Meet our Kids
These are some of our PPP3CA superstars. While their stories are slightly different, they are united through their genetic mutation.
Penelope
Penelope was born in late 2014. After rigorously searching for the cause of her developmental delays, Penelope was diagnosed with ESES (electrical status epilepticus during slow-wave sleep) in 2018. ESES is a rare epilepsy characterized by non-rapid eye movement (NREM) sleep induced epileptiform activity that produces cognitive defects. In 2019, Penelope’s parents discovered that the likely cause of this condition is a de novo mutation of the PPP3CA gene. Since she was a little girl, her parents dubbed her as “the hardest working girl in show business” as her dance card is always full with therapists and medical providers. Penelope has an amazing sense of humor and is a lover of all things music and animation.

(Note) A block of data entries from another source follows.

(* ===== verification/Journal.v ===== *)
(** * The journal (src/pkg/lib/journal.js)

    [journalctl] runs a process and turns its output into entries; the renderer
    shows entries in a box, collapsing repeated lines and marking days and
    reboots, and can grow at both ends; a log box shows the last entries.  The log
    page (src/pkg/systemd/logs.js) feeds the renderer with lists of entries at either
    end and flushes it after each. *)

From S2P Require Import Prelude Locale Text.

(** ** journalctl *)

(** The options that become arguments; [None] for [boot] is undefined. *)
Record journal_options := mk_options {
  o_count : jval; o_follow : bool; o_directory : jval; o_boot : jval; o_since : jval;
  o_until : jval; o_cursor : jval; o_after : jval; o_reverse : bool }.

(** [options.count], when the caller gave none. *)
Definition default_count (o : journal_options) : jval :=
  match o_count o with JUndef => if o_follow o then JNum 10 else JNull | c => c end.

Definition flag (name : string) (v : jval) : list string :=
  if truthy v then [name +:+ js_String v] else [].

Definition journal_command (o : journal_options) (matches : list string) : list string :=
  let count := default_count o in
  ["journalctl"; "-q"; "--output=json"] ++
  (if truthy count then ["--lines=" +:+ js_String count] else ["--no-tail"]) ++
  flag "--directory=" (o_directory o) ++
  (if truthy (o_boot o) then ["--boot=" +:+ js_String (o_boot o)]
   else match o_boot o with JUndef => [] | _ => ["--boot"] end) ++
  flag "--since=" (o_since o) ++ flag "--until=" (o_until o) ++
  flag "--cursor=" (o_cursor o) ++ flag "--after=" (o_after o) ++
  (if o_reverse o then ["--reverse"] else if o_follow o then ["--follow"] else []) ++
  ["--"] ++ matches.

(** [data.split("\n")]: never empty. *)
Fixpoint split_lines (s : string) : list string :=
  match s with
  | EmptyString => [""]
  | String c s =>
      match split_lines s with
      | l :: ls => if Ascii.eqb c nl_char then "" :: l :: ls else String c l :: ls
      | [] => []
      end
  end.

Section Journalctl.

(** [JSON.parse]; [None] throws. *)
Context (JSON_parse : string -> option jval).

(** The reader of the process output: an unfinished line, the entries not yet
    given to a streamer, how many streamers there are, whether the interval
    runs, the batches delivered (once to each streamer). *)
Record reader := mk_reader {
  j_buffer : string; j_entries : list jval; j_streamers : nat; j_interval : bool;
  j_delivered : list (list jval) }.

#[local] Instance reader_settable : Settable reader := fun j =>
  mk_reader (j_buffer j) (j_entries j) (j_streamers j) (j_interval j) (j_delivered j).

Definition new_reader : reader := mk_reader "" [] 0 false [].

(** One complete line; what does not parse is dropped with a warning. *)
Definition read_line (line : string) : list jval :=
  if String.eqb line "" || String.prefix "-- " line then []
  else match JSON_parse line with Some v => [v] | None => [] end.

Definition fire_streamers (j : reader) : reader :=
  match j_streamers j, j_entries j with
  | S _, (_ :: _) as ents => j <| j_entries := [] |> <| j_delivered ::= (fun d => d ++ [ents]) |>
  | _, _ => j <| j_interval := false |>
  end.

(** The stream callback of the process. *)
Definition on_data (data : string) (j : reader) : reader :=
  let lines := split_lines (j_buffer j +:+ data) in
  j <| j_buffer := default "" (last lines) |>
    <| j_entries ::= (fun e => e ++ concat (map read_line (removelast lines))) |>
    <| j_interval := j_interval j || Nat.ltb 0 (j_streamers j) |>.

Definition add_streamer (j : reader) : reader := j <| j_streamers ::= S |>.

(** The timer, when it runs. *)
Definition on_interval (j : reader) : reader := if j_interval j then fire_streamers j else j.

Inductive journal_result := JEntries (l : list jval) | JError (e : error).

(** [journalctl] fails with status 1 when nothing matches. *)
Definition on_done (result : option error) (j : reader) : reader * journal_result :=
  match result with
  | None => let j := fire_streamers j in (j, JEntries (j_entries j))
  | Some e =>
      if is_str (e_problem e) "cancelled" || match e_exit_status e with JNum 1 => true | _ => false end
      then let j := fire_streamers j in (j, JEntries (j_entries j))
      else (j, JError e)
  end.

End Journalctl.

#[export] Existing Instance reader_settable.

(** ** Entries *)

(** A date in local time, from the language's [Date]. *)
Record date := mk_date { d_month : nat; d_day : Z; d_year : Z; d_hours : Z; d_minutes : Z }.

Definition month_names : list string :=
  ["January"; "February"; "March"; "April"; "May"; "June"; "July"; "August";
   "September"; "October"; "November"; "December"].

(** An entry in formatted form. *)
Record entry := mk_entry {
  n_full : jobj; n_day : string; n_time : string; n_bootid : jval; n_ident : jval;
  n_prio : jval; n_message : string }.

(** [a == b] between what the fields of an entry can be; two arrays (binary
    data) are different objects. *)
Definition loose_eq (a b : jval) : bool :=
  match a, b with
  | (JUndef | JNull), (JUndef | JNull) => true
  | JStr x, JStr y => String.eqb x y
  | JNum x, JNum y => x =? y
  | JNum x, JStr y | JStr y, JNum x => String.eqb (pretty x) y
  | JBool x, JBool y => Bool.eqb x y
  | _, _ => false
  end.

Definition entry_is_equal (a b : entry) : bool :=
  String.eqb (n_day a) (n_day b) && loose_eq (n_bootid a) (n_bootid b) &&
  loose_eq (n_ident a) (n_ident b) && loose_eq (n_prio a) (n_prio b) &&
  String.eqb (n_message a) (n_message b).

Section Renderer.

Context (st : locale_state) (local_date : jval -> date).

Definition printable (value : jval) : string :=
  match value with
  | JUndef | JNull => gettext st None "[no data]"
  | JStr s => s
  | JArr l => format_call (gettext st None "[$0 bytes of binary data]") [JNum (zlen l)]
  | _ => gettext st None "[binary data]"
  end.

Definition pad (n : Z) : string :=
  let str := pretty n in if Nat.eqb (String.length str) 1 then "0" +:+ str else str.

Definition format_entry (journal_entry : jobj) : entry :=
  let d := local_date (prop journal_entry "__REALTIME_TIMESTAMP") in
  let ident := prop journal_entry "SYSLOG_IDENTIFIER" in
  mk_entry journal_entry
    (gettext st (Some "month-name") (default "" (month_names !! d_month d)) +:+ " " +:+ pretty (d_day d) +:+ ", " +:+ pretty (d_year d))
    (pad (d_hours d) +:+ ":" +:+ pad (d_minutes d))
    (prop journal_entry "_BOOT_ID")
    (if truthy ident then ident else prop journal_entry "_COMM")
    (prop journal_entry "PRIORITY")
    (printable (prop journal_entry "MESSAGE")).

(** ** The box *)

(** What the line template is filled with. *)
Record line_parts := mk_line {
  l_cursor : jval; l_time : string; l_message : string; l_service : jval; l_count : option Z;
  l_problem : bool; l_warning : bool }.

(** An element of the box: the templates themselves are not modelled. *)
Inductive item := ILine (l : line_parts) | IDay (day : string) | IReboot.

(** [prio < 4] on a number or its decimal digits. *)
Definition is_warning (prio : jval) : bool :=
  match prio with
  | JNum z => z <? 4
  | JStr s => match parseInt (JStr s) with Some z => z <? 4 | None => String.eqb s "" end
  | JNull => true
  | JBool _ => true
  | _ => false
  end.

Definition render_line (ident prio : jval) (message : string) (count : Z) (time : string) (full : jobj) : item :=
  let problem := is_str ident "abrt-notification" in
  ILine (mk_line (prop full "__CURSOR") time message
    (if problem then prop full "PROBLEM_BINARY" else ident)
    (if 1 <? count then Some count else None) problem (negb problem && is_warning prio)).

(** The state of the first or last line. *)
Record line_state := mk_state {
  s_entry : option entry; s_count : Z; s_first_time : string; s_last_time : string;
  s_line_present : bool; s_header_present : bool }.

#[local] Instance line_state_settable : Settable line_state := fun s =>
  mk_state (s_entry s) (s_count s) (s_first_time s) (s_last_time s) (s_line_present s) (s_header_present s).

(** The renderer: [r_same] says that [top_state] and [bottom_state] are one
    object. *)
Record renderer := mk_renderer { r_same : bool; r_top : line_state; r_bottom : line_state; r_box : list item }.

#[local] Instance renderer_settable : Settable renderer := fun r =>
  mk_renderer (r_same r) (r_top r) (r_bottom r) (r_box r).

Definition empty_state : line_state := mk_state None 0 "" "" false false.
Definition new_renderer (box : list item) : renderer := mk_renderer true empty_state empty_state box.

(** Assignments to the fields of a state reach it under both its names. *)
Definition upd_top (f : line_state -> line_state) (r : renderer) : renderer :=
  if r_same r then r <| r_top ::= f |> <| r_bottom ::= f |> else r <| r_top ::= f |>.

Definition upd_bottom (f : line_state -> line_state) (r : renderer) : renderer :=
  if r_same r then r <| r_top ::= f |> <| r_bottom ::= f |> else r <| r_bottom ::= f |>.

(** The output functions of a box. *)
Definition out_append (i : item) (r : renderer) : renderer := r <| r_box ::= (fun b => b ++ [i]) |>.
Definition out_prepend (i : item) (r : renderer) : renderer := r <| r_box ::= (fun b => i :: b) |>.
Definition out_remove_first (r : renderer) : renderer := r <| r_box ::= tail |>.
Definition out_remove_last (r : renderer) : renderer := r <| r_box ::= @removelast item |>.

Definition render_state_line (s : line_state) : item :=
  match s_entry s with
  | Some e => render_line (n_ident e) (n_prio e) (n_message e) (s_count s) (s_last_time s) (n_full e)
  | None => IReboot (* not reached: there is an entry *)
  end.

(** [top_state = copy_object(bottom_state)] when there is one state for two
    lines. *)
Definition start_new_line (r : renderer) : renderer :=
  match s_entry (r_top r) with
  | Some _ => if r_same r then r <| r_same := false |> <| r_top := r_bottom r |> else r
  | None => r
  end.

Definition has_entry (s : line_state) : bool := match s_entry s with Some _ => true | None => false end.

Definition top_output (r : renderer) : renderer :=
  let r := if s_header_present (r_top r)
           then upd_top (fun s => s <| s_header_present := false |>) (out_remove_first r) else r in
  let r := if s_line_present (r_top r)
           then upd_top (fun s => s <| s_line_present := false |>) (out_remove_first r) else r in
  if has_entry (r_top r)
  then upd_top (fun s => s <| s_line_present := true |>) (out_prepend (render_state_line (r_top r)) r)
  else r.

(** The state of a new line. *)
Definition new_line (e : entry) (s : line_state) : line_state :=
  s <| s_entry := Some e |> <| s_count := 1 |> <| s_first_time := n_time e |>
    <| s_last_time := n_time e |> <| s_line_present := false |>.

Definition same_entry (s : line_state) (e : entry) : bool :=
  match s_entry s with Some e' => entry_is_equal e' e | None => false end.

Definition prepend (journal_entry : jobj) (r : renderer) : renderer :=
  let e := format_entry journal_entry in
  if same_entry (r_top r) e then
    upd_top (fun s => s <| s_count ::= Z.succ |> <| s_first_time := n_time e |>) r
  else
    let r := top_output r in
    let r := match s_entry (r_top r) with
             | Some t =>
                 let r := if loose_eq (n_bootid e) (n_bootid t) then r else out_prepend IReboot r in
                 if String.eqb (n_day e) (n_day t) then r else out_prepend (IDay (n_day t)) r
             | None => r
             end in
    upd_top (new_line e) (start_new_line r).

Definition prepend_flush (r : renderer) : renderer :=
  let r := top_output r in
  match s_entry (r_top r) with
  | Some t => upd_top (fun s => s <| s_header_present := true |>) (out_prepend (IDay (n_day t)) r)
  | None => r
  end.

Definition bottom_output (r : renderer) : renderer :=
  let r := if s_line_present (r_bottom r)
           then upd_bottom (fun s => s <| s_line_present := false |>) (out_remove_last r) else r in
  if has_entry (r_bottom r)
  then upd_bottom (fun s => s <| s_line_present := true |>) (out_append (render_state_line (r_bottom r)) r)
  else r.

Definition append (journal_entry : jobj) (r : renderer) : renderer :=
  let e := format_entry journal_entry in
  if same_entry (r_bottom r) e then
    upd_bottom (fun s => s <| s_count ::= Z.succ |> <| s_last_time := n_time e |>) r
  else
    let r := bottom_output r in
    let before := s_entry (r_bottom r) in
    let r := match before with
             | Some b => if String.eqb (n_day e) (n_day b) then r
                         else upd_bottom (fun s => s <| s_header_present := true |>) (out_append (IDay (n_day e)) r)
             | None => upd_bottom (fun s => s <| s_header_present := true |>) (out_append (IDay (n_day e)) r)
             end in
    let r := match before with
             | Some b => if loose_eq (n_bootid e) (n_bootid b) then r else out_append IReboot r
             | None => r
             end in
    upd_bottom (new_line e) (start_new_line r).

Definition append_flush (r : renderer) : renderer := bottom_output r.

(** *** What the journal page feeds it (pkg/systemd/logs.js) *)

Definition prepend_entries (entries : list jobj) (r : renderer) : renderer :=
  prepend_flush (foldl (fun r e => prepend e r) r entries).

Definition append_entries (entries : list jobj) (r : renderer) : renderer :=
  append_flush (foldl (fun r e => append e r) r entries).

(** ** The log box *)

(** [entries.slice(-max)] when there are more; zero keeps them all. *)
Definition keep_last (max : nat) (l : list jobj) : list jobj :=
  if Nat.ltb max (length l) then
    match max with O => l | _ => drop (length l - max) l end
  else l.

Record logbox := mk_logbox { b_entries : list jobj; b_box : list item; b_hidden : bool }.

Definition render_box (entries : list jobj) : logbox :=
  mk_logbox entries (r_box (prepend_flush (foldl (fun r e => prepend e r) (new_renderer []) entries)))
    (match entries with [] => true | _ => false end).

Definition new_logbox : logbox := render_box [].

Definition on_tail (max : nat) (tail : list jobj) (b : logbox) : logbox :=
  render_box (keep_last max (b_entries b ++ tail)).

End Renderer.

#[export] Existing Instances line_state_settable renderer_settable.
(* ===== verification/JournalSpec.v ===== *)
(** * The journal shows what it is fed

    The renderer of [Journal.v] refines an abstract journal, a list of runs of
    equal entries that grows at both ends; and the reader of journalctl does not
    depend on how the output of the process is cut into chunks. *)

From S2P Require Import Prelude Locale Journal.

(** ** The abstract journal *)

(** A run of equal entries: the first one fed, how many, and the time of the
    lowest. *)
Record run := mk_run { u_entry : entry; u_count : Z; u_last : string }.

Definition new_run (e : entry) : run := mk_run e 1 (n_time e).

Definition prepend_run (e : entry) (l : list run) : list run :=
  match l with
  | u :: l' =>
      if entry_is_equal (u_entry u) e then mk_run (u_entry u) (Z.succ (u_count u)) (u_last u) :: l'
      else new_run e :: l
  | [] => [new_run e]
  end.

Fixpoint append_run (e : entry) (l : list run) : list run :=
  match l with
  | [] => [new_run e]
  | [u] => if entry_is_equal (u_entry u) e then [mk_run (u_entry u) (Z.succ (u_count u)) (n_time e)]
           else [u; new_run e]
  | u :: l => u :: append_run e l
  end.

(** *** How a journal looks *)

Definition run_line (u : run) : item :=
  render_line (n_ident (u_entry u)) (n_prio (u_entry u)) (n_message (u_entry u)) (u_count u) (u_last u)
    (n_full (u_entry u)).

(** What stands between two lines: the day when it changes, then a reboot. *)
Definition sep (a b : entry) : list item :=
  (if String.eqb (n_day b) (n_day a) then [] else [IDay (n_day b)]) ++
  (if loose_eq (n_bootid b) (n_bootid a) then [] else [IReboot]).

(** All lines after [u], with what stands between them. *)
Fixpoint after (u : run) (l : list run) : list item :=
  match l with
  | [] => []
  | v :: l => sep (u_entry u) (u_entry v) ++ run_line v :: after v l
  end.
Lemma index_of_spec entries : total_keys entries < 2 ^ 30 ->
  index_ok (index_of entries) (total_keys entries) /\
  forall j x, holds (index_of entries) j x <-> exists ks k, (ks, x) ∈ entries /\ k ∈ ks /\ bucket size k = j.
Proof.
  intros Ht.
  assert (forall l array n, index_ok array n -> 0 <= n -> n + total_keys l < 2 ^ 30 ->
    index_ok (foldl (fun array e => index_add size e.1 e.2 array) array l) (n + total_keys l) /\
    forall j x, holds (foldl (fun array e => index_add size e.1 e.2 array) array l) j x <->
      (exists ks k, (ks, x) ∈ l /\ k ∈ ks /\ bucket size k = j) \/ holds array j x) as H.
  { clear. induction l as [|[ks v] l IH]; intros array n Hok Hn Hl; cbn [foldl total_keys foldr fst snd] in *.
    - rewrite Z.add_0_r. split; [done|]. intros j x. split; [by right|].
      intros [(ks & k & H & _)|]; [|done]. by apply not_elem_of_nil in H.
    - change (foldr _ 0 l) with (total_keys l) in *. pose proof (total_keys_nonneg l).
      destruct (add_spec v ks array n Hok Hn ltac:(lia)) as [Hok1 H1].
      destruct (IH _ (n + zlen ks) Hok1 ltac:(unfold zlen; lia) ltac:(lia)) as [Hok2 H2]. split.
      + by rewrite Z.add_assoc.
      + intros j x. rewrite H2, H1. setoid_rewrite elem_of_cons. naive_solver. }
  destruct (H entries ∅ 0) as [H1 H2]; [by intros i p; rewrite lookup_empty|done|lia|].
  split; [done|]. intros j x. rewrite H2. unfold holds. rewrite lookup_empty. cbn.
  rewrite elem_of_nil. tauto.
Qed.

(** Looking up keys in the index gives, in order and without repetition,
    the values that were added under a key of the same bucket for every one of
    them.  There are thus never false negatives, and false positives only when
    keys collide. *)
Theorem index_lookup entries keys :
  total_keys entries < 2 ^ 30 -> keys <> [] ->
  sorted (index_all size (index_of entries) keys) /\
  forall x, x ∈ index_all size (index_of entries) keys <->
    forall key, key ∈ keys -> exists ks k, (ks, x) ∈ entries /\ k ∈ ks /\ bucket size k = bucket size key.
Proof.
  intros Ht Hne. destruct (index_of_spec entries Ht) as [Hok Hh]. unfold index_all.
  destruct (all_loop_spec (index_of entries) _ keys Hok None Hne) as (r & -> & Hs & Hx).
  cbn. split; [done|]. intros x. rewrite Hx. setoid_rewrite Hh. naive_solver.
Qed.
(* ===== verification/KubeLoader.v ===== *)
(** * The loader of the Kubernetes client (src/pkg/kubernetes/scripts/kube-client.js)

    The schema and the paths of resources, and [kubeLoader]: the loaded objects
    by their links, the watches, the batching of frames, the limit to
    namespaces, and the callbacks that follow all changes.

    A function that throws gives the state it leaves behind and [true]. *)

From S2P Require Import Prelude Uri.

(** ** Objects *)

(** A dictionary, enumerated in insertion order. *)
Abbreviation dict := (list (string * jval)).

(** ** The schema *)

Definition KUBE : string := "/api/v1".
Definition OPENSHIFT : string := "/oapi/v1".
Definition KUBEVIRT : string := "/apis/kubevirt.io/v1alpha1".

Record schema := mk_schema {
  sc_kind : option string; sc_type : option string; sc_api : string; sc_global : bool; sc_create : option Z }.

Definition DEFAULT : schema := mk_schema None None KUBE false (Some 0).

Definition namespaced (kind type api : string) (create : option Z) : schema :=
  mk_schema (Some kind) (Some type) api false create.
Definition global (kind type api : string) (create : option Z) : schema :=
  mk_schema (Some kind) (Some type) api true create.

Definition schema_items : list schema :=
  [ namespaced "DeploymentConfig" "deploymentconfigs" OPENSHIFT None;
    namespaced "Endpoints" "endpoints" KUBE None;
    global "Group" "groups" OPENSHIFT None;
    global "Image" "images" OPENSHIFT None;
    namespaced "ImageStream" "imagestreams" OPENSHIFT None;
    namespaced "ImageStreamImage" "imagestreamimages" OPENSHIFT None;
    namespaced "ImageStreamTag" "imagestreamtags" OPENSHIFT None;
    namespaced "LocalResourceAccessReview" "localresourceaccessreviews" OPENSHIFT None;
    global "Namespace" "namespaces" KUBE (Some (-100));
    global "Node" "nodes" KUBE None;
    namespaced "Pod" "pods" KUBE (Some (-20));
    namespaced "PolicyBinding" "policybindings" OPENSHIFT None;
    namespaced "RoleBinding" "rolebindings" OPENSHIFT None;
    namespaced "Route" "routes" OPENSHIFT None;
    global "PersistentVolume" "persistentvolumes" KUBE (Some (-100));
    namespaced "PersistentVolumeClaim" "persistentvolumeclaims" KUBE (Some (-50));
    global "Project" "projects" OPENSHIFT (Some (-90));
    global "ProjectRequest" "projectrequests" OPENSHIFT (Some (-90));
    namespaced "ReplicationController" "replicationcontrollers" KUBE (Some (-60));
    namespaced "Service" "services" KUBE (Some (-80));
    namespaced "SubjectAccessReview" "subjectaccessreviews" OPENSHIFT None;
    global "User" "users" OPENSHIFT None;
    namespaced "VirtualMachine" "virtualmachines" KUBEVIRT None ].

(** A missing kind or type would be filed under "undefined". *)
Definition flatSchema (items : list schema) : gmap string schema :=
  foldl (fun ret s => <[default "undefined" (sc_kind s) := s]> (<[default "undefined" (sc_type s) := s]> ret))
    {["" := DEFAULT]} items.

Definition SCHEMA : gmap string schema := flatSchema schema_items.

(** [SCHEMA[what] || SCHEMA[""]]. *)
Definition schema_of (what : string) : schema := default DEFAULT (SCHEMA !! what).

#[global] Arguments schema_of : simpl never.

(** ** Paths *)

Definition collection_path (s : schema) (namespace : jval) : string :=
  sc_api s +:+ (if negb (sc_global s) && truthy namespace then "/namespaces/" +:+ js_String namespace else "") +:+
  "/" +:+ default "undefined" (sc_type s).

#[global] Arguments collection_path : simpl never.

(** Type or kind, name and namespace combined into a path. *)
Definition combine_path (kind name namespace : jval) : string :=
  collection_path (schema_of (js_String kind)) namespace +:+
  (if truthy name then "/" +:+ encodeURIComponent (js_String name) else "").

Definition resourcePath (args : list jval) : string :=
  let arg i := default JUndef (args !! i) in
  let one := arg 0%nat in
  let combined := combine_path one (arg 1%nat) (arg 2%nat) in
  match one with
  | JObj _ | JArr _ =>
      let metadata := jget one "metadata" in
      if truthy metadata then
        if truthy (jget metadata "selfLink") then js_String (jget metadata "selfLink")
        else combine_path (jget one "kind") (jget metadata "name") (jget metadata "namespace")
      else if truthy (jget one "name") && truthy (jget one "kind") then
        combine_path (jget one "kind") (jget one "name") (jget one "namespace")
      else combined
  | JStr (String c _ as s) => if Ascii.eqb c "/" then s else combined
  | _ => combined
  end.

People marvel that Penelope can sing every word of a Taylor Swift song despite having major speech and language delays.
Penny
Penny was born in December of 2020. At four months old, Penny was diagnosed with infantile spasms. In searching for the cause, it was discovered that Penny had a mutation on her PPP3CA gene. At this time, Penny’s seizures are still not under control, after having tried 9 treatments so far. She is functionally at a 4 month level; unable to hold up her head, roll over, sit up, interact with us and grab or track objects. Her family is working with ALL the therapies and relishing in all of the small “inch stones” she accomplishes.
Lena
Lena was born in 2021. What started as developmental delays around 6 months, turned into refractory epilepsy at 14 months and ultimately a diagnosis of a de novo mutation of the PPP3CA gene at 15 months. Lena’s list of medical providers and therapists is long, but she remains resilient, teaching us all the true meaning of strength and courage. Lena loves all music but particularly the Hamilton soundtrack and Taylor Swift. She is a cuddle bug and loves spending time outside, going on swings, bath time, bubbles, laughing at her brother, going to school and getting licks from the family dog.
Claire
Claire, born in 2022, was diagnosed with global developmental delays, a speech disorder, and epilepsy shortly before her second birthday. Genetic testing identified a rare de novo mutation in the PPP3CA gene as the root cause of her challenges. Claire began experiencing refractory epilepsy 8 months later. Despite her health challenges, Claire continues to inspire us with her incredible perserverance and persistent joy. She is learning alternative methods to communicate and tackles developmental hurdles with boundless curiosity. Claire enjoys books, pretend play with her dolls and toy kitchen, water play, and lively dance parties with her older brothers. She laughs and lights up at the sight of the Minions and Peppa Pig.